TASK INSTRUCTIONS. Using the entries that follow, write out the line containing "0 ≤ x → 0 ≤ y → (WORDNUM", the line containing "intros Hwf Hx.", and every line between them, exactly and nothing else.
PROVIDED DATA Block Start
(** ** Single members *)

Lemma make_singleton_spec x :
  0 ≤ x → ∃ a, bms_make_singleton x = Ok a ∧ bms_wf a ∧ ∀ y, 0 ≤ y → bms_in y a = (y =? x).
Proof.
  intros Hx. unfold bms_make_singleton. destruct (Z.ltb_spec x 0); [lia|].
  eexists. split; [done|]. pose proof (BITNUM_range x) as Hb. pose proof (WORDNUM_nonneg x Hx).
  set (ws := repeat 0 _ ++ _).
  assert (nwords (repeat 0 (Z.to_nat (WORDNUM x))) = WORDNUM x) as Hn.
  { unfold nwords. rewrite repeat_length. lia. }
  assert (Forall word_ok ws) as Hok.
  { apply Forall_app. rewrite Forall_singleton. split; [apply repeat_zero_ok|].
    by apply singleton_word_ok. }
  assert (∀ y, 0 ≤ y → Z.testbit (big ws) y = (y =? x)) as Hbits.
  { intros y Hy. rewrite big_testbit by done. unfold ws. rewrite word_snoc, Hn by auto with lambda.
    pose proof (WORD_BIT x). pose proof (WORD_BIT y). pose proof (BITNUM_range y).
    destruct (Z.ltb_spec (WORDNUM y) (WORDNUM x)).
    { unfold word. rewrite nth_repeat, Z.bits_0. symmetry. apply Z.eqb_neq. nia. }
    destruct (Z.eqb_spec (WORDNUM y) (WORDNUM x)) as [E|].
    - rewrite shiftl1_spec by lia. destruct (Z.eqb_spec (BITNUM y) (BITNUM x)), (Z.eqb_spec y x); lia.
    - rewrite Z.bits_0. symmetry. apply Z.eqb_neq. nia. }
  split; [|done]. apply (wf_intro ws x); try done.
  - unfold ws. rewrite nwords_app, Hn. unfold nwords. simpl. lia.
  - rewrite Hbits by done. apply Z.eqb_refl.
Qed.

(** or-ing a mask into one word *)
Lemma word_or_bits ws i m y :
  Forall word_ok ws → word_ok m → 0 ≤ i < nwords ws → 0 ≤ y →
  Z.testbit (big (word_set ws i (Z.lor (word ws i) m))) y
  = Z.testbit (big ws) y || ((WORDNUM y =? i) && Z.testbit m (BITNUM y)).
Proof.
  intros Hok Hm Hi Hy. rewrite word_set_bits by (eauto using word_ok_nth with lambda).
  destruct (Z.eqb_spec (WORDNUM y) i) as [<-|]; simpl; [|by rewrite orb_false_r].
  by rewrite Z.lor_spec, (big_testbit ws y).
Qed.

Lemma bit_in_word x y :
  0 ≤ x → 0 ≤ y → (WORDNUM y =? WORDNUM x) && (BITNUM y =? BITNUM x) = (y =? x).
Proof.
  intros. pose proof (WORD_BIT x). pose proof (WORD_BIT y).
  destruct (Z.eqb_spec (WORDNUM y) (WORDNUM x)) as [E|E], (Z.eqb_spec (BITNUM y) (BITNUM x)) as [F|F],
    (Z.eqb_spec y x); simpl; try done; try lia; subst; congruence.
Qed.

Lemma add_member_spec a x :
  bms_wf a → 0 ≤ x →
  ∃ a', bms_add_member a x = Ok a' ∧ bms_wf a' ∧ ∀ y, 0 ≤ y → bms_in y a' = bms_in y a || (y =? x).
Proof.
  intros Hwf Hx. unfold bms_add_member. destruct (Z.ltb_spec x 0); [lia|].
  destruct a as [ws|].
  2:{ destruct (make_singleton_spec x Hx) as (a' & -> & Hwf' & Hin). exists a'.
      split_and!; try done. intros y Hy. rewrite Hin by done.
      unfold bms_in. simpl. by rewrite Z.bits_0. }
  eexists. split; [done|]. pose proof Hwf as [Hok _].
  pose proof (BITNUM_range x) as Hb. pose proof (WORDNUM_nonneg x Hx) as Hk.
  destruct (enlarge_spec ws (WORDNUM x + 1) Hok) as (Heok & Heb & Hen).
  set (es := enlarge _ _) in *. set (r := word_set _ _ _).
  assert (∀ y, 0 ≤ y → Z.testbit (big r) y = Z.testbit (big ws) y || (y =? x)) as Hbits.
  { intros y Hy. unfold r. rewrite word_or_bits by (auto using singleton_word_ok; lia).
    rewrite shiftl1_spec, bit_in_word, Heb by (auto with lambda; apply BITNUM_range). done. }
  split; [|done].
  assert (Forall word_ok r) as Hrok.
  { apply word_set_ok; [done|]. apply word_ok_lor; [by apply word_ok_nth|by apply singleton_word_ok]. }
  assert (nwords r = nwords es) as Hrn by apply word_set_nwords.
  destruct (Z.lt_ge_cases (WORDNUM x) (nwords ws)).
  - apply (wf_grow ws); try done; [lia|]. intros y Hy Hyb. by rewrite Hbits, Hyb.
  - apply (wf_intro r x); try done; [lia|]. by rewrite Hbits, Z.eqb_refl, orb_true_r.
Qed.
PROVIDED DATA Block End
ANSWER TO THE EXERCISE.
  0 ≤ x → 0 ≤ y → (WORDNUM y =? WORDNUM x) && (BITNUM y =? BITNUM x) = (y =? x).
Proof.
  intros. pose proof (WORD_BIT x). pose proof (WORD_BIT y).
  destruct (Z.eqb_spec (WORDNUM y) (WORDNUM x)) as [E|E], (Z.eqb_spec (BITNUM y) (BITNUM x)) as [F|F],
    (Z.eqb_spec y x); simpl; try done; try lia; subst; congruence.
Qed.

Lemma add_member_spec a x :
  bms_wf a → 0 ≤ x →
  ∃ a', bms_add_member a x = Ok a' ∧ bms_wf a' ∧ ∀ y, 0 ≤ y → bms_in y a' = bms_in y a || (y =? x).
Proof.
  intros Hwf Hx. unfold bms_add_member. destruct (Z.ltb_spec x 0); [lia|].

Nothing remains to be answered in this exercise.